Requirement —
Where a line in the listing below holds the word "chain", count that line; give the total alone.

Study material —
----

Definition structural_invariant (s : RadixTrie.t) : Prop :=
  RadixNode.prefix (RadixTrie.root s) = "" ∧
  keyed_by_first_char (RadixTrie.root s) ∧
  ∀ n : RadixNode.t,
    below n (RadixTrie.root s) →
    RadixNode.prefix n ≠ "" ∧ keyed_by_first_char n.

Definition child_ok (kc : ascii * RadixNode.t) : Prop :=
  starts_with kc.1 (RadixNode.prefix kc.2) ∧ well_keyed kc.2.

(** The three results of [match_prefix], by recursion on the two strings. *)
Fixpoint split_common (p w : string) : string * string * string :=
  match p, w with
  | String a p', String b w' =>
      if Ascii.eqb a b
      then let '(m, rp, rw) := split_common p' w' in (String a m, rp, rw)
      else (EmptyString, p, w)
  | _, _ => (EmptyString, p, w)
  end.

(** The identities of the nodes of a tree, the node itself first. *)
Fixpoint node_ids (n : RadixNode.t) : list nat :=
  let 'RadixNode.Node i _ _ cs := n in
  i :: (fix below_ids (cs : list (ascii * RadixNode.t)) : list nat :=
          match cs with
          | [] => []
          | (_, c) :: cs' => (node_ids c ++ below_ids cs')%list
          end) cs.

(** Induction on a radix tree: a property that holds of a node whenever it
    holds of all its children holds of every node. *)
Fixpoint radix_node_ind (P : RadixNode.t → Prop)
    (step : ∀ i p l cs, Forall (λ kc, P kc.2) cs → P (RadixNode.Node i p l cs))
    (n : RadixNode.t) : P n :=
  match n with
  | RadixNode.Node i p l cs =>
      step i p l cs
        ((fix all (cs : list (ascii * RadixNode.t))
            : Forall (λ kc, P kc.2) cs :=
            match cs with
            | [] => List.Forall_nil _
            | (k, c) :: cs' =>
                @List.Forall_cons _ (λ kc, P kc.2) (k, c) cs'
                  (radix_node_ind P step c) (all cs')
            end) cs)
  end.

(** ** [print_trie]: the lines written to the standard output *)

Module Printing.





End Printing.

(** [spells n x]: below [n] there is a chain of children whose prefixes,
    one after the other, make [x], and the last of them is a leaf; the
    empty chain counts when [n] itself is a leaf. *)
Inductive spells : RadixNode.t → string → Prop :=
| spells_here (n : RadixNode.t) :
    RadixNode.is_leaf n = true → spells n ""
| spells_child (n : RadixNode.t) (k : ascii) (c : RadixNode.t) (x : string) :
    PyDict.get k (RadixNode.children n) = Some c →
    spells c x → spells n (RadixNode.prefix c ++ x).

----

Answer below —
2